··· Information ···

(* ===== verification/Crypto.v ===== *)
(** * Cryptographic primitives as interfaces, and [node/chaincfg/chainhash]

    The hash functions come from Go's standard library and [x/crypto], the
    curve arithmetic from [dcrec/secp256k1], the XMSS verifier from a C
    library; the development states what the node relies on (output sizes,
    parsing what was serialized) as the laws of two classes and is generic in
    their instances.  Nothing assumes collision resistance: theorems that need
    two hashes to differ say so.  The toy instances at the end make every
    theorem's hypotheses testable by computation. *)
From stdpp Require Import strings.
From Stdlib Require Import Lia ZArith.
From S2P Require Import Prelude.

(** ** Hash functions *)

Class HashFns := {
  sha256 : bytes → bytes;
  sha1 : bytes → bytes;
  ripemd160 : bytes → bytes;
  sha256_size b : zlen (sha256 b) = 32;
  sha1_size b : zlen (sha1 b) = 20;
  ripemd160_size b : zlen (ripemd160 b) = 20
}.

(** A Go [string] constant as bytes. *)
Definition string_bytes (s : string) : bytes := String.list_byte_of_string s.

Section chainhash.
Context `{HashFns}.

Definition HashB (b : bytes) : bytes := sha256 b.
Definition HashH (b : bytes) : bytes := sha256 b.
Definition DoubleHashB (b : bytes) : bytes := sha256 (sha256 b).
Definition DoubleHashH (b : bytes) : bytes := sha256 (sha256 b).

(** [serialize] writes to the hash state; the bytes it writes are the argument. *)
Definition DoubleHashRaw (written : bytes) : bytes :=
  let first := sha256 written in
  sha256 first.

Definition TagTapSighash : bytes := string_bytes "TapSighash".
Definition TagTapLeaf : bytes := string_bytes "TapLeaf".
Definition TagTapBranch : bytes := string_bytes "TapBranch".
Definition TagTapTweak : bytes := string_bytes "TapTweak".
Definition TagBIP0340Challenge : bytes := string_bytes "BIP0340/challenge".
Definition TagBIP0340Aux : bytes := string_bytes "BIP0340/aux".
Definition TagBIP0340Nonce : bytes := string_bytes "BIP0340/nonce".

Definition precomputedTags : list (bytes * bytes) :=
  map (λ tag, (tag, sha256 tag))
    [TagBIP0340Challenge; TagBIP0340Aux; TagBIP0340Nonce; TagTapSighash; TagTapLeaf;
     TagTapBranch; TagTapTweak].

Definition TaggedHash (tag : bytes) (msgs : list bytes) : bytes :=
  let shaTag :=
    match filter (λ p, p.1 = tag) precomputedTags with
    | p :: _ => p.2
    | [] => sha256 tag
    end in
  sha256 (shaTag ++ shaTag ++ concat msgs).

(** [NewHash]: a 32-byte slice as a [Hash]. *)
Definition NewHash (newHash : bytes) : option bytes :=
  if zlen newHash =? 32 then Some newHash else None.

Definition IsEqual (hash target : option bytes) : bool := bool_decide (hash = target).

Lemma TaggedHash_size tag msgs : zlen (TaggedHash tag msgs) = 32.
Proof. apply sha256_size. Qed.

(** The table of precomputed tag hashes changes nothing: a tagged hash is the
    hash BIP-340 defines. *)
Lemma TaggedHash_bip340 tag msgs :
  TaggedHash tag msgs = sha256 (sha256 tag ++ sha256 tag ++ concat msgs).
Proof.
  unfold TaggedHash. cbv zeta.
  destruct (filter _ precomputedTags) as [|p l] eqn:E; [done|].
  assert (p ∈ filter (λ p, p.1 = tag) precomputedTags) as Hp by (rewrite E; left).
  apply list_elem_of_filter in Hp as [<- Hp]. unfold precomputedTags in Hp.
  apply list_elem_of_fmap in Hp as (t & -> & _). done.
Qed.
End chainhash.

(** ** Keys and signatures

    [tweakAdd k h]: the point [k + h*G] in affine form, for a key [k] with an
    even y coordinate. *)
Class Keys := {
  PublicKey : Type;
  Signature : Type;
  SerializeCompressed : PublicKey → bytes;
  schnorr_ParsePubKey : bytes → option PublicKey;
  schnorr_ParseSignature : bytes → option Signature;
  schnorr_Verify : Signature → bytes → PublicKey → bool;
  tweakAdd : PublicKey → bytes → PublicKey;
  xmss_Verify : bytes → bytes → bytes → bool;
  (* a prefix, 0x02 or 0x03, and the 32 bytes of the x coordinate *)
  compressed_format k :
    ∃ p x, SerializeCompressed k = p :: x ∧ zlen x = 32 ∧ (p = x02 ∨ p = x03);
  (* the x-only parser accepts 32 bytes only, and the key it returns has them
     as its x coordinate and an even y coordinate *)
  parse_xonly b k : schnorr_ParsePubKey b = Some k → SerializeCompressed k = x02 :: b;
  (* the x coordinate of a key parses *)
  parse_serialized k : is_Some (schnorr_ParsePubKey (tail (SerializeCompressed k)));
  (* 64 bytes *)
  parse_signature_size b s : schnorr_ParseSignature b = Some s → zlen b = 64
}.

Section keys.
Context `{Keys}.

Definition SerializePubKey (pub : PublicKey) : bytes := drop 1 (SerializeCompressed pub).

Lemma SerializePubKey_size k : zlen (SerializePubKey k) = 32.
Proof.
  unfold SerializePubKey. destruct (compressed_format k) as (p & x & -> & Hx & _). by cbn.
Qed.

Lemma SerializePubKey_parse b k : schnorr_ParsePubKey b = Some k → SerializePubKey k = b.
Proof. intros E. unfold SerializePubKey. by rewrite (parse_xonly b k E). Qed.

Lemma parse_SerializePubKey k :
  ∃ k', schnorr_ParsePubKey (SerializePubKey k) = Some k' ∧ SerializePubKey k' = SerializePubKey k.
Proof.
  destruct (parse_serialized k) as [k' E]. exists k'.
  assert (schnorr_ParsePubKey (SerializePubKey k) = Some k') as E'.
  { rewrite <-E. unfold SerializePubKey. by destruct (SerializeCompressed k). }
  split; [done|]. by apply SerializePubKey_parse.
Qed.

Lemma parse_size b k : schnorr_ParsePubKey b = Some k → zlen b = 32.
Proof. intros E. rewrite <-(SerializePubKey_parse b k E). apply SerializePubKey_size. Qed.
End keys.

(** ** Instances for testing *)

Definition toy_hash (n : nat) (salt : Z) (b : bytes) : bytes :=
  let mask := Z.ones 61 in
  le_put n (foldl (λ acc x, Z.land (acc * 257 + b2z x + 1) mask) salt b).

#[export] Program Instance toy_hashes : HashFns := {|
  sha256 := toy_hash 32 11;
  sha1 := toy_hash 20 5;
  ripemd160 := toy_hash 20 7
|}.
Next Obligation. intros. unfold toy_hash. by rewrite zlen_le_put. Qed.
Next Obligation. intros. unfold toy_hash. by rewrite zlen_le_put. Qed.
Next Obligation. intros. unfold toy_hash. by rewrite zlen_le_put. Qed.

(** Keys are a parity and 32 bytes; a signature verifies when its first half is
    the message and its second half the key. *)
Definition toy_key : Type := { k : bool * bytes | (zlen k.2 =? 32) = true }.

Definition toy_parse (b : bytes) : option toy_key :=
  match Bool.bool_dec (zlen b =? 32) true with
  | left H => Some ((false, b) ↾ H)
  | right _ => None
  end.

Definition toy_serialize (k : toy_key) : bytes :=
  (if (`k).1 then x03 else x02) :: (`k).2.

Program Definition toy_tweak (k : toy_key) (h : bytes) : toy_key :=
  (Z.testbit (le_get h) 3, toy_hash 32 3 ((`k).2 ++ h)) ↾ _.
Next Obligation. intros. unfold toy_hash. cbn [snd]. by rewrite zlen_le_put. Qed.

Lemma toy_parse_ok b k : toy_parse b = Some k → `k = (false, b) ∧ zlen b = 32.
Proof.
  unfold toy_parse. destruct (Bool.bool_dec _ _) as [E|]; [|done].
  intros [= <-]. split; [done|]. by apply Z.eqb_eq.
Qed.

#[export] Program Instance toy_keys : Keys := {|
  PublicKey := toy_key;
  Signature := bytes;
  SerializeCompressed := toy_serialize;
  schnorr_ParsePubKey := toy_parse;
  schnorr_ParseSignature b := if zlen b =? 64 then Some b else None;
  schnorr_Verify s h k := bool_decide (s = h ++ (`k).2);
  tweakAdd := toy_tweak;
  xmss_Verify pk msg sg := bool_decide (take 32 sg = msg)
|}.
Next Obligation.
  intros [[[] x] E]; cbn in *; eexists _, _; (split; [done|]); (split; [by apply Z.eqb_eq|]); auto.
Qed.
Next Obligation. intros b k E. apply toy_parse_ok in E as [E _]. unfold toy_serialize. by rewrite E. Qed.
Next Obligation.
  intros [[p x] E]. cbn in *. unfold toy_parse. destruct (Bool.bool_dec _ _); [by eexists|done].
Qed.
Next Obligation.
  intros b s E. cbn beta in E. apply Z.eqb_eq. by destruct (zlen b =? 64).
Qed.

···

What you will do
Copy out each line of the material above, word for word, from the first down to the line containing "(** A Go [string] constant as bytes. *)". Add nothing.

Task answer
(* ===== verification/Crypto.v ===== *)
(** * Cryptographic primitives as interfaces, and [node/chaincfg/chainhash]

    The hash functions come from Go's standard library and [x/crypto], the
    curve arithmetic from [dcrec/secp256k1], the XMSS verifier from a C
    library; the development states what the node relies on (output sizes,
    parsing what was serialized) as the laws of two classes and is generic in
    their instances.  Nothing assumes collision resistance: theorems that need
    two hashes to differ say so.  The toy instances at the end make every
    theorem's hypotheses testable by computation. *)
From stdpp Require Import strings.
From Stdlib Require Import Lia ZArith.
From S2P Require Import Prelude.

(** ** Hash functions *)

Class HashFns := {
  sha256 : bytes → bytes;
  sha1 : bytes → bytes;
  ripemd160 : bytes → bytes;
  sha256_size b : zlen (sha256 b) = 32;
  sha1_size b : zlen (sha1 b) = 20;
  ripemd160_size b : zlen (ripemd160 b) = 20
}.

(** A Go [string] constant as bytes. *)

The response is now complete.